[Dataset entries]
***

(** What the header checks have established when they pass. *)
Lemma items_header_returned (b : bytes) (obj_size obj_end : Z) :
  items_header b = Returned (obj_size, obj_end) ->
  _UNPACK_INT (py_slice b 0 4) = Returned obj_size
  /\ obj_end = obj_size - 1
  /\ obj_size <= len b
  /\ py_slice b obj_end obj_size = [Byte.x00].
Proof.
  unfold items_header.
  destruct (_UNPACK_INT (py_slice b 0 4)) as [d|e]; [|discriminate].
  destruct (Z.ltb_spec (len b) d); [discriminate|].
  destruct (decide _) as [Heq|]; [|discriminate].
  intros [= <- <-]. auto.
Qed.

Section FurtherProperties.

Context {Value Other : Type}.
Variable _element_to_dict :
  bytes -> Z -> Z -> CodecOptions -> outcome (string * Value * Z).
Variable decode : bytes -> CodecOptions -> option (outcome (gmap string Value)).
Variable cmp : gmap string Value -> Other -> Z.
Variable repr : gmap string Value -> string.

Abbreviation view := (RawBSONDocument Value).
Abbreviation next' := (items_next _element_to_dict).
Abbreviation pull' := (pull _element_to_dict).
Abbreviation consume' := (consume _element_to_dict).
Abbreviation hasitem' := (__hasitem__ _element_to_dict decode).
Abbreviation exec' := (exec _element_to_dict decode cmp repr).
Abbreviation run' := (run _element_to_dict decode cmp repr).

(** X1.  A view over fewer than four bytes is built without complaint; the
    first pull on its scan raises [struct.error], not InvalidBSON, before
    any element is decoded, and so does the scanning membership test, which
    leaves the view as it was. *)
Theorem X1_short_buffer_struct_error
    (self : view) (fuel : nat) (item : string) :
  state_of self = Lazy ->
  len (__raw self) < 4 ->
  (0 < fuel)%nat ->
  next' self (_items self) = (Raise struct_error, Exhausted, [])
  /\ consume' fuel self (_items self) = Some (Raised struct_error, [])
  /\ hasitem' fuel self item = Some (Raised struct_error, self, []).
Proof.
  intros Hs Hlt Hf. apply lazy_no_cache in Hs.
  pose proof (items_header_short _ Hlt) as Hh.
  pose proof (items_next_header_error _element_to_dict self _ Hs Hh) as Hn.
  destruct fuel as [|fuel]; [lia|]. unfold _items, __hasitem__.
  cbn [consume hasitem_loop]. now rewrite Hs, Hn.
Qed.

(** *** Where the element decoder is called *)




(** *** What a run keeps *)

Lemma run_keeps_buffer (ops : list (op (Value:=Value) (Other:=Other)))
    (self self' : view) (t : list event) :
  run' ops self = Some (self', t) ->
  __raw self' = __raw self /\ __codec_options self' = __codec_options self.
Proof.
  revert self t. induction ops as [|o ops IH]; intros self t; cbn [run].
  - intros [= <- _]. auto.
  - destruct (exec' o self) as [[[r s1] t1]|] eqn:He; [|discriminate].
    destruct (run' ops s1) as [[s2 t2]|] eqn:Hr; [|discriminate].
    intros [= <- _]. destruct (IH _ _ Hr) as [-> ->].
    apply exec_post in He as [->|(_ & d & _ & _ & -> & _)]; auto.
Qed.

(** X3.  After any sequence of operations on a view built from the bytes
    [bson_bytes] and the options [codec_options], the view still holds
    exactly those bytes, and its codec options are the caller's time-zone
    and UUID settings with [dict] as document class, whatever document
    class the caller asked for. *)
Theorem X3_buffer_and_options_are_kept
    (bson_bytes : bytes) (codec_options : CodecOptions)
    (ops : list op) (self' : view) (t : list event) :
  run' ops (__init__ bson_bytes codec_options) = Some (self', t) ->
  raw self' = bson_bytes
  /\ document_class (__codec_options self') = dict_class
  /\ tz_aware (__codec_options self') = tz_aware codec_options
  /\ uuid_representation (__codec_options self')
     = uuid_representation codec_options.
Proof.
  intros Hr. apply run_keeps_buffer in Hr as [Hb Ho].
  unfold raw. rewrite Hb, Ho. auto.
Qed.

(** *** The end of an iteration *)

Lemma pull_exhausted (n : nat) (self : view) :
  pull' n self Exhausted = (replicate n StopIteration, Exhausted, []).
Proof.
  induction n as [|n IH]; [reflexivity|]. cbn [pull items_next].
  now rewrite IH.
Qed.

(** X4.  Once a pull on a scan has raised an error or signalled the end,
    the generator is finished: every further pull signals the end of the
    iteration and calls no decoder.  A scan that failed on one element does
    not resume with the elements after it. *)
Theorem X4_finished_generator_stays_finished
    (self : view) (g g' : items_gen Value) (r : pulled Value)
    (t : list event) (n : nat) :
  next' self g = (r, g', t) ->
  (forall name value, r <> Yield name value) ->
  g' = Exhausted
  /\ pull' n self g' = (replicate n StopIteration, Exhausted, []).
Proof.
  intros Hn Hr.
  assert (Hg : g' = Exhausted).
  { destruct g as [|rest|position s e|]; cbn [items_next] in Hn.
    - destruct (__inflated_doc self) as [d|].
      + destruct (map_to_list d) as [|[name value] rest]; cbn in Hn;
          injection Hn as <- <- <-; [reflexivity|].
        now destruct (Hr name value).
      + destruct (items_header (__raw self)) as [[s e]|err];
          [|now injection Hn as <- <- <-].
        unfold scan_next in Hn. destruct (4 <? e);
          [|now injection Hn as <- <- <-].
        destruct (_element_to_dict _ _ _ _) as [[[name value] p']|err];
          injection Hn as <- <- <-; [|reflexivity].
        now destruct (Hr name value).
    - destruct rest as [|[name value] rest]; cbn in Hn;
        injection Hn as <- <- <-; [reflexivity|].
      now destruct (Hr name value).
    - unfold scan_next in Hn. destruct (position <? e);
        [|now injection Hn as <- <- <-].
      destruct (_element_to_dict _ _ _ _) as [[[name value] p']|err];
        injection Hn as <- <- <-; [|reflexivity].
      now destruct (Hr name value).
    - now injection Hn as <- <- <-. }
  split; [exact Hg|]. rewrite Hg. apply pull_exhausted.
Qed.

(** X5.  A buffer that passes the header checks with a declared size of 5
    or less, any negative size included, has no room for an element: the
    scan of a Lazy view over it is empty and calls no decoder, and the
    scanning membership test answers False for every name. *)
Theorem X5_small_declared_size_scans_empty
    (self : view) (obj_size obj_end : Z) (fuel : nat) (item : string) :
  state_of self = Lazy ->
  items_header (__raw self) = Returned (obj_size, obj_end) ->
  obj_size <= 5 ->
  (0 < fuel)%nat ->
  consume' fuel self (_items self) = Some (Returned [], [])
  /\ hasitem' fuel self item = Some (Returned false, self, []).
Proof.
  intros Hs Hh Hle Hf. apply lazy_no_cache in Hs.
  destruct (items_header_returned _ _ _ Hh) as (_ & He & _).
  assert (Hn : next' self Created = (StopIteration, Exhausted, [])).
  { apply (empty_scan _element_to_dict self obj_size obj_end); auto. lia. }
  destruct fuel as [|fuel]; [lia|]. unfold _items, __hasitem__.
  cbn [consume hasitem_loop]. now rewrite Hs, Hn.
Qed.

(** *** Scanning a view that has a cache *)

Lemma consume_from_cache (self : view) (rest : list (string * Value))
    (fuel : nat) :
  (length rest < fuel)%nat ->
  consume' fuel self (FromCache rest) = Some (Returned rest, []).
Proof.
  revert fuel. induction rest as [|[name value] rest IH]; intros fuel Hf;
    (destruct fuel as [|fuel]; [simpl in Hf; lia|]); cbn [consume items_next].
  - reflexivity.
  - cbn [cache_next]. rewrite IH by (simpl in Hf; lia). reflexivity.
Qed.

(** X6.  On a view that has a cache, the scan does not read the buffer: it
    yields the entries of the cached dict, in the order in which [iter]
    gives their names, without a decoder call and without an error, and
    their number is what [len] returns. *)
Theorem X6_scan_of_a_materialized_view
    (self : view) (d : gmap string Value) (fuel : nat) :
  __inflated_doc self = Some d ->
  (size d < fuel)%nat ->
  consume' fuel self (_items self) = Some (Returned (map_to_list d), [])
  /\ __iter__ decode self = Some (Returned (map_to_list d).*1, self, [])
  /\ __len__ decode self
     = Some (Returned (Z.of_nat (length (map_to_list d))), self, []).
Proof.
  intros Hc Hf. split; [|split].
  - rewrite <- length_map_to_list in Hf.
    pose proof (consume_from_cache self (map_to_list d) fuel Hf) as H.
    destruct fuel as [|fuel]; [lia|]. unfold _items.
    cbn [consume items_next] in *. now rewrite Hc.
  - unfold __iter__. now rewrite (with_inflated_cached _ _ d).
  - unfold __len__. rewrite (with_inflated_cached _ _ d) by exact Hc.
    now rewrite length_map_to_list.
Qed.

(** *** Reading twice *)

(** X7.  Item access is idempotent: whatever a first [self[item]] returned
    or raised, a second one on the view it left returns or raises the same
    and leaves the same view; and when the view has a cache by then, the
    second access calls no decoder. *)
Theorem X7_getitem_twice
    (self self' : view) (item : string) (r : outcome Value)
    (t : list event) :
  __getitem__ decode self item = Some (r, self', t) ->
  exists t',
    __getitem__ decode self' item = Some (r, self', t')
    /\ (state_of self' = Materialized -> t' = []).
Proof.
  unfold __getitem__. intros H.
  destruct (with_inflated_post decode _ _ _ _ _ H)
    as [[-> Ht]|(d & Hc & Hd & -> & ->)].
  - exists t. split; [exact H|]. intros Hs.
    destruct (materialized_cache _ Hs) as [d Hc].
    rewrite (with_inflated_cached _ _ d) in H by exact Hc.
    now injection H as _ <-.
  - exists []. split; [|reflexivity].
    rewrite (with_inflated_decoded _ _ d) in H by assumption.
    injection H as <-. now rewrite (with_inflated_cached _ _ d).
Qed.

***

Work instructions: Quote in full each line from the top of the records above through the line with "Variable decode : bytes"; stop after that line.

Answer to this problem:
(** What the header checks have established when they pass. *)
Lemma items_header_returned (b : bytes) (obj_size obj_end : Z) :
  items_header b = Returned (obj_size, obj_end) ->
  _UNPACK_INT (py_slice b 0 4) = Returned obj_size
  /\ obj_end = obj_size - 1
  /\ obj_size <= len b
  /\ py_slice b obj_end obj_size = [Byte.x00].
Proof.
  unfold items_header.
  destruct (_UNPACK_INT (py_slice b 0 4)) as [d|e]; [|discriminate].
  destruct (Z.ltb_spec (len b) d); [discriminate|].
  destruct (decide _) as [Heq|]; [|discriminate].
  intros [= <- <-]. auto.
Qed.

Section FurtherProperties.

Context {Value Other : Type}.
Variable _element_to_dict :
  bytes -> Z -> Z -> CodecOptions -> outcome (string * Value * Z).
Variable decode : bytes -> CodecOptions -> option (outcome (gmap string Value)).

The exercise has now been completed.